Hey. So as part of a bigger project, I’m trying to train a network to estimate a function that takes as input an (x,y) pair, and returns the class of that pair (i,e., I’m overfitting my network to be an image). I’m talking about simple images, stuff like:
However, the network seems to train extremely slowly. After seeing around 2000000 (x,y) pairs, it outputs stuff like
Any idea why? This also seen in the loss that changes very slowly. The essential part of my code looks like that:
class MLPClassifier(torch.nn.Module):
def __init__(self, input_size: int, output_size: int):
super(MLPClassifier, self).__init__()
self.input_size = input_size
self.output_size = output_size
self.config = network_config
self.hidden_layers = [torch.nn.Linear(input_size, 256] + [
torch.nn.Linear(256, 256) for i in range(7)
]
self.predict = torch.nn.Linear(256, output_size)
def forward(self, x):
for layer in self.hidden_layers:
x = F.relu(layer(x))
x = self.predict(x) # linear output
return x
def train(network, optimizer, loss_function, data_generator, embedder, config, output_dir):
iterations = config['iterations']
batch_size = config['network_config']['batch_size']

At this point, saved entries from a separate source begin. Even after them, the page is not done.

(* ===== verification/DB.v ===== *)
(** * Key-value databases

    The contract of [db.Database] (src/db/interface.go) as a finite map from
    byte strings to byte strings, the two shapes of keys an iteration hands to
    its callback (Pebble strips the iterated prefix, the in-memory, LevelDB and
    MongoDB backends do not), the prefixing wrapper src/db/prefixeddb, and
    the optimistic transactions of src/db/inmemory with the refinement of the
    contract by them. *)

From S2P Require Import Prelude Bytes.

(** ** The contract *)

Abbreviation kv := (gmap bytes bytes).
(** The buffered writes of a transaction: [None] is a deletion. *)
Abbreviation writes := (gmap bytes (option bytes)).

Definition entry_le (a b : bytes * bytes) : Prop := bytes_le a.1 b.1.
#[export] Instance entry_le_dec a b : Decision (entry_le a b).
Proof. unfold entry_le. apply _. Defined.
#[export] Instance entry_le_total : Total entry_le.
Proof. intros a b. apply (total bytes_le). Qed.
#[export] Instance entry_le_trans : Transitive entry_le.
Proof. intros a b c. unfold entry_le. apply transitivity. Qed.

(** The pairs whose key starts with [p], in the order of [bytes.Compare]. *)
Definition entries (p : bytes) (d : kv) : list (bytes * bytes) :=
  merge_sort entry_le (filter (λ kv, HasPrefix kv.1 p = true) (map_to_list d)).

(** What committing a batch does to the store. *)
Definition apply_writes (w : writes) (d : kv) : kv :=
  merge (λ o v, match o with Some o' => o' | None => v end) w d.

(** ** Pebble's iteration bounds *)

(** [keyUpperBound], the loop from the last byte down: on the reversed key,
    drop the bytes 0xff (their successor wraps to 0) and bump the first other. *)
Fixpoint bump_rev (l : bytes) : option bytes :=
  match l with
  | [] => None
  | b :: l' =>
      let b' := byte_of_Z (byte_to_Z b + 1) in
      if byte_to_Z b' =? 0 then bump_rev l' else Some (b' :: l')
  end.
(** [src/db/pebbledb/pebledb.go:174-184] keyUpperBound *)
Definition keyUpperBound (b : bytes) : option bytes := reverse <$> bump_rev (reverse b).

(** [src/db/pebbledb/pebledb.go:44-50] iterate: the key range of the iterator *)
Definition in_bounds (p k : bytes) : bool :=
  bytes_leb p k && match keyUpperBound p with None => true | Some u => bytes_ltb k u end.

(** ** The key an iteration passes to its callback *)

Inductive backend := Pebble | InMemory.
(** [src/db/pebbledb/pebledb.go:62-67] iterate: the callback's key. Pebble
    slices the iterated prefix off; the in-memory backend passes the whole key. *)
Definition backend_key (bk : backend) (p k : bytes) : bytes :=
  match bk with Pebble => drop (length p) k | InMemory => k end.
Definition Iterate (bk : backend) (p : bytes) (d : kv) : list (bytes * bytes) :=
  (λ '(k, v), (backend_key bk p k, v)) <$> entries p d.

(** ** src/db/prefixeddb *)

(** [src/db/prefixeddb/prefixeddb.go:19-26] prefixSlice *)
Definition prefixSlice (p v : bytes) : bytes := p ++ v.
(** [src/db/prefixeddb/prefixeddb.go:55-57] PrefixedDatabase.Get *)
Definition prefixed_Get (p : bytes) (d : kv) (k : bytes) : option bytes := d !! prefixSlice p k.
(** [src/db/prefixeddb/prefixeddb.go:60-64] PrefixedDatabase.Iterate *)
Definition prefixed_Iterate (bk : backend) (p : bytes) (pre : bytes) (d : kv) : list (bytes * bytes) :=
  (λ '(k, v), (TrimPrefix k p, v)) <$> Iterate bk (prefixSlice p pre) d.
(** [src/db/prefixeddb/prefixeddb.go:138-140] PrefixedWriteTx.Set *)
Definition prefixed_Set (p k v : bytes) (w : writes) : writes := <[prefixSlice p k := Some v]> w.
(** [src/db/prefixeddb/prefixeddb.go:143-145] PrefixedWriteTx.Delete *)
Definition prefixed_Delete (p k : bytes) (w : writes) : writes := <[prefixSlice p k := None]> w.
(** [src/db/prefixeddb/prefixeddb.go:121-123] PrefixedWriteTx.Get: own writes first *)
Definition prefixed_tx_Get (p : bytes) (w : writes) (d : kv) (k : bytes) : option bytes :=
  match w !! prefixSlice p k with Some o => o | None => d !! prefixSlice p k end.
(** [src/db/prefixeddb/prefixeddb.go:125-129] PrefixedWriteTx.Iterate *)
Definition prefixed_tx_Iterate (bk : backend) (p pre : bytes) (w : writes) (d : kv) : list (bytes * bytes) :=
  prefixed_Iterate bk p pre (apply_writes w d).

(** ** Facts about the contract *)

Lemma lookup_apply_writes w d k :
  apply_writes w d !! k = match w !! k with Some o => o | None => d !! k end.
Proof. unfold apply_writes. rewrite lookup_merge. by destruct (w !! k), (d !! k). Qed.
Lemma apply_writes_empty d : apply_writes ∅ d = d.
Proof. apply map_eq. intros k. by rewrite lookup_apply_writes, lookup_empty. Qed.
Lemma apply_writes_insert w d k v :
  apply_writes (<[k := Some v]> w) d = <[k := v]> (apply_writes w d).
Proof.
  apply map_eq. intros i. rewrite lookup_apply_writes.
  destruct (decide (i = k)) as [->|]; simplify_map_eq; [done|]. by rewrite lookup_apply_writes.
Qed.
Lemma apply_writes_delete w d k :
  apply_writes (<[k := None]> w) d = delete k (apply_writes w d).
Proof.
  apply map_eq. intros i. rewrite lookup_apply_writes.
  destruct (decide (i = k)) as [->|]; simplify_map_eq; [done|]. by rewrite lookup_apply_writes.
Qed.

Lemma entries_perm p d :
  entries p d ≡ₚ filter (λ kv, HasPrefix kv.1 p = true) (map_to_list d).
Proof. apply merge_sort_Permutation. Qed.
Lemma elem_of_entries p d k v :
  (k, v) ∈ entries p d ↔ d !! k = Some v ∧ HasPrefix k p = true.
Proof.
  rewrite (entries_perm p d), list_elem_of_filter, elem_of_map_to_list. simpl. tauto.
Qed.
Lemma NoDup_fst_filter {A B} (P : A * B → Prop) `{∀ x, Decision (P x)} (l : list (A * B)) :
  NoDup l.*1 → NoDup (filter P l).*1.
Proof.
  induction l as [|x l IH]; csimpl; [done|]. rewrite NoDup_cons. intros [Hx Hl].
  rewrite filter_cons. case_decide; [|auto]. csimpl. rewrite NoDup_cons. split; [|auto].
  intros (y & Hy & Hin)%list_elem_of_fmap. apply Hx. apply list_elem_of_fmap.
  apply list_elem_of_filter in Hin as [_ Hin]. eauto.
Qed.
Lemma entries_NoDup_keys p d : NoDup (entries p d).*1.
Proof. rewrite (entries_perm p d). apply NoDup_fst_filter, NoDup_fst_map_to_list. Qed.
Lemma entries_sorted p d : StronglySorted bytes_le (entries p d).*1.
Proof.
  assert (H : StronglySorted entry_le (entries p d)) by apply (StronglySorted_merge_sort _).
  induction H as [|a l _ IH Ha]; csimpl; constructor; [done|].
  by apply Forall_fmap.
Qed.

(** ** Facts about prefixing *)

Lemma prefixSlice_inj p a b : prefixSlice p a = prefixSlice p b → a = b.
Proof. apply (inj (app p)). Qed.
Lemma prefixed_Get_apply_Set p k v w d k' :
  prefixed_Get p (apply_writes (prefixed_Set p k v w) d) k' =
  if decide (k = k') then Some v else prefixed_Get p (apply_writes w d) k'.
Proof.
  unfold prefixed_Get, prefixed_Set. rewrite apply_writes_insert.
  case_decide as Hk; [subst; by rewrite lookup_insert_eq|].
  rewrite lookup_insert_ne; [done|]. intros H%prefixSlice_inj. done.
Qed.

Lemma elem_of_Iterate bk p d k v :
  (k, v) ∈ Iterate bk p d ↔
  ∃ r, d !! (p ++ r) = Some v ∧ k = backend_key bk p (p ++ r).
Proof.
  unfold Iterate. rewrite list_elem_of_fmap. split.
  - intros ([k' v'] & [= -> ->] & Hin). apply elem_of_entries in Hin as [Hl Hp].
    apply HasPrefix_spec in Hp as [r ->]. eauto.
  - intros (r & Hl & ->). exists (p ++ r, v). split; [done|].
    apply elem_of_entries. split; [done|]. apply HasPrefix_app.
Qed.
Lemma backend_key_app bk p r :
  backend_key bk p (p ++ r) = match bk with Pebble => r | InMemory => p ++ r end.
Proof. destruct bk; simpl; [|done]. apply drop_app_length. Qed.

(** The key handed to the callback of a prefixed iteration. *)
Definition local_key (bk : backend) (p pre r : bytes) : bytes :=
  match bk with Pebble => TrimPrefix r p | InMemory => pre ++ r end.
Lemma elem_of_prefixed_Iterate bk p pre d k v :
  (k, v) ∈ prefixed_Iterate bk p pre d ↔
  ∃ r, d !! (p ++ pre ++ r) = Some v ∧ k = local_key bk p pre r.
Proof.
  unfold prefixed_Iterate, prefixSlice. rewrite list_elem_of_fmap. split.
  - intros ([k' v'] & [= -> ->] & Hin). apply elem_of_Iterate in Hin as (r & Hl & ->).
    exists r. rewrite app_assoc. split; [done|]. rewrite backend_key_app.
    destruct bk; simpl; [done|]. by rewrite <-app_assoc, TrimPrefix_app.
  - intros (r & Hl & ->). exists (backend_key bk (p ++ pre) ((p ++ pre) ++ r), v).
    split.
    + rewrite backend_key_app. destruct bk; simpl; [done|].
      by rewrite <-app_assoc, TrimPrefix_app.
    + apply elem_of_Iterate. exists r. by rewrite <-app_assoc.
Qed.

(** ** keyUpperBound bounds exactly the prefixed keys *)

Lemma bytes_ltb_app p a b : bytes_ltb (p ++ a) (p ++ b) = bytes_ltb a b.
Proof. unfold bytes_ltb. by rewrite bytes_leb_app. Qed.
Lemma bytes_leb_cons x a y b :
  bytes_leb (x :: a) (y :: b) = true ↔
  byte_to_Z x < byte_to_Z y ∨ (x = y ∧ bytes_leb a b = true).
Proof.
  simpl. destruct (Z.ltb_spec (byte_to_Z x) (byte_to_Z y)) as [Hxy|Hxy]; [tauto|].
  destruct (Z.ltb_spec (byte_to_Z y) (byte_to_Z x)) as [Hyx|Hyx].
  - split; [done|]. intros [|[-> _]]; lia.
  - assert (x = y) as -> by (apply (inj byte_to_Z); lia). split; [by right|].
    intros [|[_ ?]]; [lia|done].
Qed.
Lemma bytes_ltb_cons x a y b :
  bytes_ltb (x :: a) (y :: b) = true ↔
  byte_to_Z x < byte_to_Z y ∨ (x = y ∧ bytes_ltb a b = true).
Proof.
  unfold bytes_ltb. rewrite !negb_true_iff, <-!not_true_iff_false, bytes_leb_cons.
  destruct (decide (byte_to_Z x = byte_to_Z y)) as [E|E].
  - apply (inj byte_to_Z) in E as ->. split; [|intros [|[_ ?]]; [lia|]]; intuition lia.
  - split; [|intros [|[-> _]]; [|lia]]; [left|intros [|[-> _]]]; intuition lia.
Qed.

Definition xff : byte := byte_of_Z 255.
Lemma byte_succ_zero b : byte_to_Z (byte_of_Z (byte_to_Z b + 1)) = 0 ↔ b = xff.
Proof.
  rewrite byte_to_of_Z. pose proof (byte_to_Z_range b). split.
  - intros H0. apply (inj byte_to_Z). unfold xff. rewrite byte_to_of_Z.
    destruct (decide (byte_to_Z b = 255)) as [->|]; [done|].
    rewrite Z.mod_small in H0; lia.
  - intros ->. done.
Qed.

(** The shape of a bumped key: [q ++ b :: 0xff...] becomes [q ++ [b+1]]. *)
Lemma keyUpperBound_shape p :
  match keyUpperBound p with
  | None => ∃ n, p = replicate n xff
  | Some u => ∃ q b c n, p = q ++ b :: replicate n xff ∧ u = q ++ [c] ∧
      byte_to_Z c = byte_to_Z b + 1
  end.
Proof.
  unfold keyUpperBound. induction p as [|b p IH] using rev_ind; [by exists 0%nat|].
  rewrite reverse_snoc. cbn [bump_rev].
  destruct (byte_to_Z (byte_of_Z (byte_to_Z b + 1)) =? 0) eqn:E.
  - apply Z.eqb_eq, byte_succ_zero in E as ->.
    destruct (bump_rev (reverse p)) as [u|] eqn:Eu; simpl in *.
    + destruct IH as (q & b & c & n & -> & Hu & Hc). exists q, b, c, (S n).
      rewrite Hu. split; [|done]. by rewrite replicate_S_end, <-app_assoc.
    + destruct IH as [n ->]. exists (S n). by rewrite replicate_S_end.
  - cbn [fmap option_fmap option_map]. rewrite reverse_cons, reverse_involutive.
    exists p, b, (byte_of_Z (byte_to_Z b + 1)), 0%nat. split; [done|]. split; [done|].
    rewrite byte_to_of_Z in *. pose proof (byte_to_Z_range b).
    destruct (decide (byte_to_Z b = 255)) as [Hb|]; [by rewrite Hb in E|].
    rewrite Z.mod_small; lia.
Qed.
Lemma xff_max b : byte_to_Z b ≤ byte_to_Z xff.
Proof. pose proof (byte_to_Z_range b). assert (byte_to_Z xff = 255) by done. lia. Qed.
Lemma replicate_xff_leb n k :
  bytes_leb (replicate n xff) k = true → replicate n xff `prefix_of` k.
Proof.
  revert k. induction n as [|n IH]; intros k; [intros; apply prefix_nil|].
  destruct k as [|y k]; [done|]. cbn [replicate]. rewrite bytes_leb_cons.
  pose proof (xff_max y). intros [?|[<- ?]]; [lia|]. by apply prefix_cons, IH.
Qed.

(** Between [q ++ b :: ff..] and [q ++ [b+1]] lie only extensions of the former. *)
Lemma between_bounds q b c n k :
  byte_to_Z c = byte_to_Z b + 1 →
  bytes_leb (q ++ b :: replicate n xff) k = true → bytes_ltb k (q ++ [c]) = true →
  (q ++ b :: replicate n xff) `prefix_of` k.
Proof.
  intros Hc. revert k. induction q as [|x q IH]; intros [|y k]; cbn [app]; try done.
  - rewrite bytes_leb_cons, bytes_ltb_cons. intros [H1|[-> H1]] [H2|[-> H2]]; try lia.
    + by destruct k.
    + by apply prefix_cons, replicate_xff_leb.
  - rewrite bytes_leb_cons, bytes_ltb_cons. intros [H1|[E1 H1]] [H2|[E2 H2]]; subst; try lia.
    by apply prefix_cons, IH.
Qed.

(** The range Pebble's iterator is given contains exactly the keys with the
    prefix, for every prefix (an all-0xff prefix has no upper bound). *)
Theorem keyUpperBound_correct (p k : bytes) : in_bounds p k = HasPrefix k p.
Proof.
  apply eq_true_iff_eq. unfold in_bounds. rewrite andb_true_iff, HasPrefix_spec.
  pose proof (keyUpperBound_shape p) as Hshape. split.
  - intros [Hlo Hhi]. destruct (keyUpperBound p) as [u|].
    + destruct Hshape as (q & b & c & n & -> & -> & Hc). by eapply between_bounds.
    + destruct Hshape as [n ->]. by apply replicate_xff_leb.
  - intros [r ->]. split; [apply bytes_leb_prefix|].
    destruct (keyUpperBound p) as [u|]; [|done].
    destruct Hshape as (q & b & c & n & -> & -> & Hc). rewrite <-app_assoc.
    rewrite bytes_ltb_app. cbn [app]. apply bytes_ltb_cons. left. lia.
Qed.

(** ** Iterating through a prefixing wrapper *)

(** Over both backends an iteration of a prefixed view yields exactly its
    pairs, as long as no local key itself starts with the view's prefix. *)
Lemma prefixed_Iterate_local bk p d k v :
  (∀ r, is_Some (d !! (p ++ r)) → HasPrefix r p = false) →
  (k, v) ∈ prefixed_Iterate bk p [] d ↔ d !! (p ++ k) = Some v.
Proof.
  intros Hlocal. rewrite elem_of_prefixed_Iterate. split.
  - intros (r & Hr & ->). destruct bk; simpl in *; [|done].
    rewrite TrimPrefix_no; [done|]. apply Hlocal. eauto.
  - intros Hk. exists k. split; [done|]. destruct bk; simpl; [|done].
    symmetry. apply TrimPrefix_no, Hlocal. eauto.
Qed.

(** Pebble has already stripped the iterated prefix when the wrapper strips its
    own once more: a local key that starts with the prefix reaches the callback
    shortened, and looking it up again finds nothing. *)
Theorem prefixed_Iterate_strips_twice p r v :
  r ≠ [] → p ≠ [] →
  let d : kv := {[ prefixSlice p (p ++ r) := v ]} in
  prefixed_Iterate Pebble p [] d = [(r, v)] ∧ prefixed_Get p d r = None.
Proof.
  intros Hr Hp d. unfold prefixSlice in *. split.
  - unfold prefixed_Iterate, Iterate, entries, prefixSlice, d.
    rewrite app_nil_r, map_to_list_singleton, filter_cons_True by apply HasPrefix_app.
    rewrite filter_nil. cbn. by rewrite drop_app_length, TrimPrefix_app.
  - unfold prefixed_Get, prefixSlice, d. apply lookup_singleton_None.
    intros Heq%(inj (app p)). apply (f_equal length) in Heq. rewrite length_app in Heq.
    by destruct p, r; simpl in *; try lia.
Qed.

Lemma prefixed_Iterate_strips_twice_witness :
  let p := bytes_of_string "b/" in let r := bytes_of_string "x" in
  prefixed_Iterate Pebble p [] {[ prefixSlice p (p ++ r) := r ]} = [(r, r)].
Proof. by apply (prefixed_Iterate_strips_twice (bytes_of_string "b/") (bytes_of_string "x") (bytes_of_string "x")). Defined.

(** A property of every entry under a prefix, by evaluation. *)
Lemma under_forallb (p : bytes) (P : bytes → bytes → bool) (d : kv) :
  forallb (λ kv, if HasPrefix kv.1 p then P (drop (length p) kv.1) kv.2 else true) (map_to_list d) = true →
  ∀ k v, d !! (p ++ k) = Some v → P k v = true.
Proof.
  rewrite forallb_forall. intros H k v Hk. specialize (H (p ++ k, v)).
  rewrite <-list_elem_of_In, elem_of_map_to_list in H. specialize (H Hk). simpl in H.
  by rewrite HasPrefix_app, drop_app_length in H.
Qed.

device = torch.device("cuda" if torch.cuda.is_available() else "cpu")
network.train()
for iteration in tqdm.tqdm(range(iterations)):
x, y = data_generator.get_batch(batch_size)
x, y = torch.tensor(x.astype('float32')), torch.tensor(y.astype('float32'))

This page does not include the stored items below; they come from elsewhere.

(* ===== verification/Census.v ===== *)
(** * Censuses

    [src/types/census.go]: the origins of a census and the proofs of membership, and [LoadCensus] of
    [src/storage/census.go], over the database of censuses, which is an interface. *)

From S2P Require Import Prelude Bytes Spec Types Hex.

(** ** src/types/census.go *)

(** [src/types/census.go:17-17] CensusOriginUnknown *)
Definition CensusOriginUnknown : Z := 0.
(** [src/types/census.go:18-18] CensusOriginMerkleTreeOffchainStaticV1 *)
Definition CensusOriginMerkleTreeOffchainStaticV1 : Z := 1.
(** [src/types/census.go:19-19] CensusOriginMerkleTreeOffchainDynamicV1 *)
Definition CensusOriginMerkleTreeOffchainDynamicV1 : Z := 2.
(** [src/types/census.go:20-20] CensusOriginMerkleTreeOnchainDynamicV1 *)
Definition CensusOriginMerkleTreeOnchainDynamicV1 : Z := 3.
(** [src/types/census.go:21-21] CensusOriginCSPEdDSABabyJubJubV1 *)
Definition CensusOriginCSPEdDSABabyJubJubV1 : Z := 4.
(** [src/types/census.go:30-30] CensusRootLength *)
Definition CensusRootLength : nat := 32.
(** [src/types/census.go:33-38] *)
Definition supportedCensusOrigins : gmap Z string := list_to_map
  [(CensusOriginMerkleTreeOffchainStaticV1, "merkle_tree_offchain_static_v1");
   (CensusOriginMerkleTreeOffchainDynamicV1, "merkle_tree_offchain_dynamic_v1");
   (CensusOriginMerkleTreeOnchainDynamicV1, "merkle_tree_onchain_dynamic_v1");
   (CensusOriginCSPEdDSABabyJubJubV1, "csp_eddsa_babyjubjub_v1")]%string.
(** [src/types/census.go:52-55] CensusOrigin.Valid *)
Definition CensusOrigin_Valid (co : Z) : bool := bool_decide (is_Some (supportedCensusOrigins !! co)).
(** [src/types/census.go:58-63] CensusOrigin.String *)
Definition CensusOrigin_String (co : Z) : string := default "unknown"%string (supportedCensusOrigins !! co).
(** [src/types/census.go:66-71] CensusOrigin.BigInt *)
Definition CensusOrigin_BigInt (co : Z) : option Z := if CensusOrigin_Valid co then Some co else None.
(** [src/types/census.go:74-83] *)
Definition IsMerkleTree (co : Z) : bool :=
  (co =? CensusOriginMerkleTreeOffchainStaticV1) || (co =? CensusOriginMerkleTreeOffchainDynamicV1) ||
  (co =? CensusOriginMerkleTreeOnchainDynamicV1).
(** [src/types/census.go:86-93] *)
Definition IsCSP (co : Z) : bool := co =? CensusOriginCSPEdDSABabyJubJubV1.
(** [src/types/census.go:98-105] CensusOriginFromString: over the names in any order, which are distinct *)
Definition CensusOriginFromString (name : string) : Z :=
  match List.find (λ kv, bool_decide (kv.2 = name)) (map_to_list supportedCensusOrigins) with
  | Some (co, _) => co | None => CensusOriginUnknown end.
(** [src/types/census.go:110-112] *)
Definition NormalizedCensusRoot (original : bytes) : bytes := LeftPad CensusRootLength original.

(** [src/types/census.go:153-169] CensusProof: nil slices and pointers are [None] *)
Record CensusProof := {
  pf_CensusOrigin : Z; pf_Root : option bytes; pf_Address : option bytes; pf_Weight : option Z;
  pf_VoterIndex : uint64; pf_Siblings : bytes; pf_Value : bytes; pf_PathBits : uint64;
  pf_ProcessID : ProcessID; pf_PublicKey : option bytes; pf_Signature : option bytes }.
(** [src/types/census.go:186-186] VoterIndex.Valid *)
Definition VoterIndex_Valid (v : uint64) : bool := u64Z v <=? VoterIndexMax.
(** [src/types/census.go:215-230] CensusProof.Valid *)
Definition CensusProof_Valid (cp : CensusProof) : bool :=
  if negb (CensusOrigin_Valid (pf_CensusOrigin cp)) then false
  else if IsMerkleTree (pf_CensusOrigin cp) then true
  else if IsCSP (pf_CensusOrigin cp) then
    bool_decide (is_Some (pf_Root cp)) && bool_decide (is_Some (pf_Address cp)) && pid_IsValid (pf_ProcessID cp) &&
    bool_decide (is_Some (pf_PublicKey cp)) && bool_decide (is_Some (pf_Signature cp)) && VoterIndex_Valid (pf_VoterIndex cp)
  else false.

(** go-ethereum's [common.BytesToAddress]: the last twenty bytes. *)
Definition BytesToAddress (b : bytes) : bytes := LeftPad 20 (drop (length b - 20) b).
Definition zeroAddress : bytes := replicate 20 (byte_of_Z 0).
(** [src/types/state.go:49-55] CalculateBallotIndex; the panic is an error *)
Definition CalculateBallotIndex (voterIndex : uint64) : result uint64 :=
  match BallotIndex (u64Z voterIndex) with Err e => Err e | Ok i => Ok (U64 i) end.

(** ** Stored censuses *)

(** [src/census/censusdb]: the Merkle tree of a census, by its root or by its contract. *)
Class CensusDB := {
  CensusTree : Type;
  LoadByScopedAddress : Z → Census → result CensusTree;
  LoadByRoot : Census → result CensusTree }.
(** [src/storage/census.go:14-38] *)
Definition LoadCensus `{CensusDB} (chainID : Z) (censusInfo : option Census) : result (option CensusTree) :=
  match censusInfo with
  | None => Err (ErrMsg "no census info provided")
  | Some censusInfo =>
      if IsCSP (c_CensusOrigin censusInfo) then Ok None
      else if c_CensusOrigin censusInfo =? CensusOriginMerkleTreeOnchainDynamicV1 then
        if chainID =? 0 then Err (ErrMsg "chain ID is required for dynamic on-chain census lookup")
        else match LoadByScopedAddress chainID censusInfo with Err e => Err e | Ok t => Ok (Some t) end
      else match LoadByRoot censusInfo with Err e => Err e | Ok t => Ok (Some t) end
  end.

x, y = x.to(device), y.to(device)
optimizer.zero_grad()
prediction = network(x)
loss = loss_function(prediction, y)
loss.backward()
optimizer.step()
return batch_losses
def run_test(config, output_dir):
data_generator = data.DataGenerator(config['problem_configuration'])
network = model.MLPClassifier(input_size=2, output_size=20)
loss_function = torch.nn.MSELoss()
optimizer = torch.optim.SGD(network.parameters(), lr=0.2, momentum=0.95)
return train(network, optimizer, loss_function, data_generator, embedder, config, output_dir)
Any help will be much appreciated, thanks!